:: WHAT YOU WILL DO ::
What the task needs is the data below, written out verbatim.

:: INFORMATION ::
(** The assignments the repository makes to a config it writes. *)
Definition stamp (c : Config) (version revision createRevision createdAt updatedAt : Z) : Config :=
  mkConfig (cfg_Path c) (cfg_Content c) (cfg_ContentHash c) (cfg_Format c)
    version revision createRevision (cfg_Namespace c)
    (cfg_Metadata c) (cfg_Locked c) (cfg_NamespaceLocked c) createdAt updatedAt.

Definition setNamespaceLocked (b : bool) (c : Config) : Config :=
  mkConfig (cfg_Path c) (cfg_Content c) (cfg_ContentHash c) (cfg_Format c)
    (cfg_Version c) (cfg_Revision c) (cfg_CreateRevision c) (cfg_Namespace c)
    (cfg_Metadata c) (cfg_Locked c) b (cfg_CreatedAt c) (cfg_UpdatedAt c).

Definition setSummaryNamespaceLocked (b : bool) (c : ConfigSummary) : ConfigSummary :=
  mkConfigSummary (sum_Path c) (sum_ContentHash c) (sum_Format c) (sum_Version c)
    (sum_Revision c) (sum_Namespace c) (sum_Metadata c) (sum_Locked c) b
    (sum_CreatedAt c) (sum_UpdatedAt c).

(** ** domain/common.go *)

(** [KVPair.Value] is [None] for a nil slice, which the code leaves in place when
    it does not read the value. *)
Record KVPair := mkKVPair {
  kv_Namespace : bytes;
  kv_Path : bytes;
  kv_Value : option bytes;
  kv_CreateRevision : Z;
  kv_ModRevision : Z;
  kv_Version : Z;
}.

Record SortParams := mkSortParams { sort_Field : bytes; sort_Desc : bool }.

(** ** domain/watch.go *)

Definition EventTypeCreated : Z := 1.
Definition EventTypeUpdated : Z := 2.
Definition EventTypeDeleted : Z := 3.
Definition EventTypeLocked : Z := 4.
Definition EventTypeUnlocked : Z := 5.
Definition EventTypeNamespaceLocked : Z := 6.
Definition EventTypeNamespaceUnlocked : Z := 7.

Definition EventType_String (e : Z) : bytes :=
  if e =? EventTypeCreated then str "CREATED"
  else if e =? EventTypeUpdated then str "UPDATED"
  else if e =? EventTypeDeleted then str "DELETED"
  else if e =? EventTypeLocked then str "LOCKED"
  else if e =? EventTypeUnlocked then str "UNLOCKED"
  else if e =? EventTypeNamespaceLocked then str "NAMESPACE_LOCKED"
  else if e =? EventTypeNamespaceUnlocked then str "NAMESPACE_UNLOCKED"
  else str "UNKNOWN".

Record WatchEvent := mkWatchEvent {
  ev_Type : Z;
  ev_Path : bytes;
  ev_Namespace : bytes;
  ev_Revision : Z;
  ev_Config : option Config;
  ev_Timestamp : Z;
}.

Record ChangelogEntry := mkChangelogEntry {
  cl_Revision : Z;
  cl_Type : Z;
  cl_Path : bytes;
  cl_Namespace : bytes;
  cl_Version : Z;
  cl_Timestamp : Z;
}.

Record HistoryEntry := mkHistoryEntry {
  he_Revision : Z;
  he_Content : bytes;
  he_ContentHash : bytes;
  he_EventType : Z;
  he_Timestamp : Z;
}.

(** ** domain/errors.go *)

Definition ErrLocked : error := ESentinel DomainErrLocked.
Definition ErrNamespaceLocked : error := EWrap "namespace is locked: %w" [] ErrLocked.
Definition ErrNotFound : error := ESentinel DomainErrNotFound.
Definition ErrAlreadyExists : error := ESentinel DomainErrAlreadyExists.
Definition ErrVersionConflict : error := ESentinel DomainErrVersionConflict.
Definition ErrResourceNotFound : error := ESentinel StorageErrResourceNotFound.
Definition ErrResourceAlreadyExists : error := ESentinel StorageErrResourceAlreadyExists.

Definition NewLockedError (path : bytes) : error := EWrap "config %q: %w" [FStr path] ErrLocked.

Definition NewNotFoundError (resource identifier : bytes) : error :=
  EWrap "%s %q: %w" [FStr resource; FStr identifier] ErrNotFound.

Definition NewAlreadyExistsError (resource identifier : bytes) : error :=
  EWrap "%s %q: %w" [FStr resource; FStr identifier] ErrAlreadyExists.

Definition NewConflictError (expected actual : Z) : error :=
  EWrap "expected version %d, got %d: %w" [FInt expected; FInt actual] ErrVersionConflict.

Definition CheckVersion (expected : option Z) (current : Z) : outcome unit :=
  match expected with
  | None => Ok tt
  | Some v => if v =? current then Ok tt else Err ErrVersionConflict
  end.

(** ** domain/name.go, domain/namespace.go *)

Definition maxCanonicalNameLen : nat := 63.
Definition maxDisplayNameLen : nat := 128.

Definition is_alnum (a : ascii) : bool :=
  let v := byte_val a in
  ((97 <=? v) && (v <=? 122)) || ((48 <=? v) && (v <=? 57)).

(** The language of [^[a-z0-9]([a-z0-9-]*[a-z0-9])?$]. *)
Definition canonicalNameMatch (s : bytes) : bool :=
  match s with
  | [] => false
  | x :: _ =>
      is_alnum x && match last s with Some y => is_alnum y | None => false end &&
      forallb (fun a => is_alnum a || bool_decide (a = "-"%char)) s
  end.

Definition ValidateCanonicalName (field value : bytes) : outcome unit :=
  if bool_decide (value = []) then
    Err (NewValidationError field (field ++ str " is required"))
  else if (maxCanonicalNameLen <? length value)%nat then
    Err (NewValidationError field (field ++ str " must be at most 63 characters"))
  else if negb (canonicalNameMatch value) then
    Err (NewValidationError field (field ++ str " must be a valid DNS-1123 label (lowercase alphanumeric and hyphens, starting/ending with alphanumeric)"))
  else Ok tt.

Record Namespace := mkNamespace {
  ns_Name : bytes;
  ns_DisplayName : bytes;
  ns_Description : bytes;
  ns_ConfigCount : Z;
  ns_Locked : bool;
  ns_CreatedAt : Z;
  ns_UpdatedAt : Z;
  ns_CanRead : bool;
  ns_CanWrite : bool;
}.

:: FINISHED TASK ::
(** The assignments the repository makes to a config it writes. *)
Definition stamp (c : Config) (version revision createRevision createdAt updatedAt : Z) : Config :=
  mkConfig (cfg_Path c) (cfg_Content c) (cfg_ContentHash c) (cfg_Format c)
    version revision createRevision (cfg_Namespace c)
    (cfg_Metadata c) (cfg_Locked c) (cfg_NamespaceLocked c) createdAt updatedAt.

Definition setNamespaceLocked (b : bool) (c : Config) : Config :=
  mkConfig (cfg_Path c) (cfg_Content c) (cfg_ContentHash c) (cfg_Format c)
    (cfg_Version c) (cfg_Revision c) (cfg_CreateRevision c) (cfg_Namespace c)
    (cfg_Metadata c) (cfg_Locked c) b (cfg_CreatedAt c) (cfg_UpdatedAt c).

Definition setSummaryNamespaceLocked (b : bool) (c : ConfigSummary) : ConfigSummary :=
  mkConfigSummary (sum_Path c) (sum_ContentHash c) (sum_Format c) (sum_Version c)
    (sum_Revision c) (sum_Namespace c) (sum_Metadata c) (sum_Locked c) b
    (sum_CreatedAt c) (sum_UpdatedAt c).

(** ** domain/common.go *)

(** [KVPair.Value] is [None] for a nil slice, which the code leaves in place when
    it does not read the value. *)
Record KVPair := mkKVPair {
  kv_Namespace : bytes;
  kv_Path : bytes;
  kv_Value : option bytes;
  kv_CreateRevision : Z;
  kv_ModRevision : Z;
  kv_Version : Z;
}.

Record SortParams := mkSortParams { sort_Field : bytes; sort_Desc : bool }.

(** ** domain/watch.go *)

Definition EventTypeCreated : Z := 1.
Definition EventTypeUpdated : Z := 2.
Definition EventTypeDeleted : Z := 3.
Definition EventTypeLocked : Z := 4.
Definition EventTypeUnlocked : Z := 5.
Definition EventTypeNamespaceLocked : Z := 6.
Definition EventTypeNamespaceUnlocked : Z := 7.

Definition EventType_String (e : Z) : bytes :=
  if e =? EventTypeCreated then str "CREATED"
  else if e =? EventTypeUpdated then str "UPDATED"
  else if e =? EventTypeDeleted then str "DELETED"
  else if e =? EventTypeLocked then str "LOCKED"
  else if e =? EventTypeUnlocked then str "UNLOCKED"
  else if e =? EventTypeNamespaceLocked then str "NAMESPACE_LOCKED"
  else if e =? EventTypeNamespaceUnlocked then str "NAMESPACE_UNLOCKED"
  else str "UNKNOWN".

Record WatchEvent := mkWatchEvent {
  ev_Type : Z;
  ev_Path : bytes;
  ev_Namespace : bytes;
  ev_Revision : Z;
  ev_Config : option Config;
  ev_Timestamp : Z;
}.

Record ChangelogEntry := mkChangelogEntry {
  cl_Revision : Z;
  cl_Type : Z;
  cl_Path : bytes;
  cl_Namespace : bytes;
  cl_Version : Z;
  cl_Timestamp : Z;
}.

Record HistoryEntry := mkHistoryEntry {
  he_Revision : Z;
  he_Content : bytes;
  he_ContentHash : bytes;
  he_EventType : Z;
  he_Timestamp : Z;
}.

(** ** domain/errors.go *)

Definition ErrLocked : error := ESentinel DomainErrLocked.
Definition ErrNamespaceLocked : error := EWrap "namespace is locked: %w" [] ErrLocked.
Definition ErrNotFound : error := ESentinel DomainErrNotFound.
Definition ErrAlreadyExists : error := ESentinel DomainErrAlreadyExists.
Definition ErrVersionConflict : error := ESentinel DomainErrVersionConflict.
Definition ErrResourceNotFound : error := ESentinel StorageErrResourceNotFound.
Definition ErrResourceAlreadyExists : error := ESentinel StorageErrResourceAlreadyExists.

Definition NewLockedError (path : bytes) : error := EWrap "config %q: %w" [FStr path] ErrLocked.

Definition NewNotFoundError (resource identifier : bytes) : error :=
  EWrap "%s %q: %w" [FStr resource; FStr identifier] ErrNotFound.

Definition NewAlreadyExistsError (resource identifier : bytes) : error :=
  EWrap "%s %q: %w" [FStr resource; FStr identifier] ErrAlreadyExists.

Definition NewConflictError (expected actual : Z) : error :=
  EWrap "expected version %d, got %d: %w" [FInt expected; FInt actual] ErrVersionConflict.

Definition CheckVersion (expected : option Z) (current : Z) : outcome unit :=
  match expected with
  | None => Ok tt
  | Some v => if v =? current then Ok tt else Err ErrVersionConflict
  end.

(** ** domain/name.go, domain/namespace.go *)

Definition maxCanonicalNameLen : nat := 63.
Definition maxDisplayNameLen : nat := 128.

Definition is_alnum (a : ascii) : bool :=
  let v := byte_val a in
  ((97 <=? v) && (v <=? 122)) || ((48 <=? v) && (v <=? 57)).

(** The language of [^[a-z0-9]([a-z0-9-]*[a-z0-9])?$]. *)
Definition canonicalNameMatch (s : bytes) : bool :=
  match s with
  | [] => false
  | x :: _ =>
      is_alnum x && match last s with Some y => is_alnum y | None => false end &&
      forallb (fun a => is_alnum a || bool_decide (a = "-"%char)) s
  end.

Definition ValidateCanonicalName (field value : bytes) : outcome unit :=
  if bool_decide (value = []) then
    Err (NewValidationError field (field ++ str " is required"))
  else if (maxCanonicalNameLen <? length value)%nat then
    Err (NewValidationError field (field ++ str " must be at most 63 characters"))
  else if negb (canonicalNameMatch value) then
    Err (NewValidationError field (field ++ str " must be a valid DNS-1123 label (lowercase alphanumeric and hyphens, starting/ending with alphanumeric)"))
  else Ok tt.

Record Namespace := mkNamespace {
  ns_Name : bytes;
  ns_DisplayName : bytes;
  ns_Description : bytes;
  ns_ConfigCount : Z;
  ns_Locked : bool;
  ns_CreatedAt : Z;
  ns_UpdatedAt : Z;
  ns_CanRead : bool;
  ns_CanWrite : bool;
}.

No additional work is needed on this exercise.